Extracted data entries
= = = = = = =

(* ===== verification/DnsCache.v ===== *)
(** Resolution through the shared caches ([resolve_all_cached],
    [materialize_cached], [record_refusal], [withdraw_refusal_if_answered],
    [request_refresh], [refresh_positive] and [resolve_server_addrs_fresh] of
    [src/dns/resolve.rs]) as a system of interleaved tasks.

    A task is a position in the code between two accesses to what other tasks
    see: the two caches, the negative epoch, the refresh registry or a thread's
    memo.  A step performs one access, with the clock readings that belong to
    it.  The tasks interleave freely, and a task may be on another thread after
    each step.

    The caches are moka's, which is third-party code: the class [MokaCache]
    states what its documentation says of [get], [insert], [remove] and the time
    to live, and a cache may forget any entry at any time.  [try_get_with] is
    used through its contract: it answers a value that the cache holds, runs the
    caller's initialisation, or hands out the outcome of an initialisation of the
    same key by another caller.  That two initialisations of a key never overlap
    is not used.  Upstream answers are arbitrary.  A future that is dropped
    half-way stands still for ever in its position. *)
From stdpp Require Import fin_maps.
From S2P Require Import Prelude Addr DnsKey DnsPolicy DnsMemo DnsAnswer.

(* ------------------------------------------------------------------ *)
(** ** The cache interface *)

(** [holds c k t v]: the last insertion under [k] put [v] at instant [t], and it
    has been neither removed nor evicted. *)
Class MokaCache (V : Type) (ttl : Z) : Type := {
  cache : Type;
  holds : cache -> bytes -> Z -> V -> Prop;
  cache_new : cache;
  cache_get : cache -> Z -> bytes -> option V;
  cache_insert : cache -> Z -> bytes -> V -> cache;
  cache_remove : cache -> Z -> bytes -> option V * cache;
  new_holds k t v : ~ holds cache_new k t v;
  get_holds c now k v : cache_get c now k = Some v -> exists t, holds c k t v /\ now < t + ttl;
  insert_holds c now k v k' t' v' : holds (cache_insert c now k v) k' t' v' ->
    (k' = k /\ t' = now /\ v' = v) \/ (k' <> k /\ holds c k' t' v');
  remove_holds c now k k' t' v' : holds (cache_remove c now k).2 k' t' v' -> k' <> k /\ holds c k' t' v'
}.
Arguments cache V ttl {_}.

(** A cache that keeps every entry for exactly its time to live. *)
Section MapCache.
Context (V : Type) (ttl : Z).
Definition map_get (c : gmap bytes (Z * V)) (now : Z) (k : bytes) : option V :=
  match c !! k with Some (t, v) => if now <? t + ttl then Some v else None | None => None end.
Definition map_cache : MokaCache V ttl.
Proof.
  refine {| cache := gmap bytes (Z * V); holds c k t v := c !! k = Some (t, v); cache_new := ∅;
            cache_get := map_get; cache_insert c now k v := <[k := (now, v)]> c;
            cache_remove c now k := (map_get c now k, delete k c) |}.
  - intros k t v H. by rewrite lookup_empty in H.
  - intros c now k v. unfold map_get. destruct (c !! k) as [[t w]|]; [|done]. case_match; [|done].
    intros [= ->]. exists t. split; [done|lia].
  - intros c now k v k' t' v' H. cbn in H. apply lookup_insert_Some in H as [[-> [= -> ->]]|[? ?]]; auto.
  - intros c now k k' t' v' H. cbn in H. apply lookup_delete_Some in H as [? ?]. auto.
Defined.
End MapCache.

= = = = = = =

REQUIREMENT
Would you set down every entry again, exactly?

EXERCISE SOLUTION
(* ===== verification/DnsCache.v ===== *)
(** Resolution through the shared caches ([resolve_all_cached],
    [materialize_cached], [record_refusal], [withdraw_refusal_if_answered],
    [request_refresh], [refresh_positive] and [resolve_server_addrs_fresh] of
    [src/dns/resolve.rs]) as a system of interleaved tasks.

    A task is a position in the code between two accesses to what other tasks
    see: the two caches, the negative epoch, the refresh registry or a thread's
    memo.  A step performs one access, with the clock readings that belong to
    it.  The tasks interleave freely, and a task may be on another thread after
    each step.

    The caches are moka's, which is third-party code: the class [MokaCache]
    states what its documentation says of [get], [insert], [remove] and the time
    to live, and a cache may forget any entry at any time.  [try_get_with] is
    used through its contract: it answers a value that the cache holds, runs the
    caller's initialisation, or hands out the outcome of an initialisation of the
    same key by another caller.  That two initialisations of a key never overlap
    is not used.  Upstream answers are arbitrary.  A future that is dropped
    half-way stands still for ever in its position. *)
From stdpp Require Import fin_maps.
From S2P Require Import Prelude Addr DnsKey DnsPolicy DnsMemo DnsAnswer.

(* ------------------------------------------------------------------ *)
(** ** The cache interface *)

(** [holds c k t v]: the last insertion under [k] put [v] at instant [t], and it
    has been neither removed nor evicted. *)
Class MokaCache (V : Type) (ttl : Z) : Type := {
  cache : Type;
  holds : cache -> bytes -> Z -> V -> Prop;
  cache_new : cache;
  cache_get : cache -> Z -> bytes -> option V;
  cache_insert : cache -> Z -> bytes -> V -> cache;
  cache_remove : cache -> Z -> bytes -> option V * cache;
  new_holds k t v : ~ holds cache_new k t v;
  get_holds c now k v : cache_get c now k = Some v -> exists t, holds c k t v /\ now < t + ttl;
  insert_holds c now k v k' t' v' : holds (cache_insert c now k v) k' t' v' ->
    (k' = k /\ t' = now /\ v' = v) \/ (k' <> k /\ holds c k' t' v');
  remove_holds c now k k' t' v' : holds (cache_remove c now k).2 k' t' v' -> k' <> k /\ holds c k' t' v'
}.
Arguments cache V ttl {_}.

(** A cache that keeps every entry for exactly its time to live. *)
Section MapCache.
Context (V : Type) (ttl : Z).
Definition map_get (c : gmap bytes (Z * V)) (now : Z) (k : bytes) : option V :=
  match c !! k with Some (t, v) => if now <? t + ttl then Some v else None | None => None end.
Definition map_cache : MokaCache V ttl.
Proof.
  refine {| cache := gmap bytes (Z * V); holds c k t v := c !! k = Some (t, v); cache_new := ∅;
            cache_get := map_get; cache_insert c now k v := <[k := (now, v)]> c;
            cache_remove c now k := (map_get c now k, delete k c) |}.
  - intros k t v H. by rewrite lookup_empty in H.
  - intros c now k v. unfold map_get. destruct (c !! k) as [[t w]|]; [|done]. case_match; [|done].
    intros [= ->]. exists t. split; [done|lia].
  - intros c now k v k' t' v' H. cbn in H. apply lookup_insert_Some in H as [[-> [= -> ->]]|[? ?]]; auto.
  - intros c now k k' t' v' H. cbn in H. apply lookup_delete_Some in H as [? ?]. auto.
Defined.
End MapCache.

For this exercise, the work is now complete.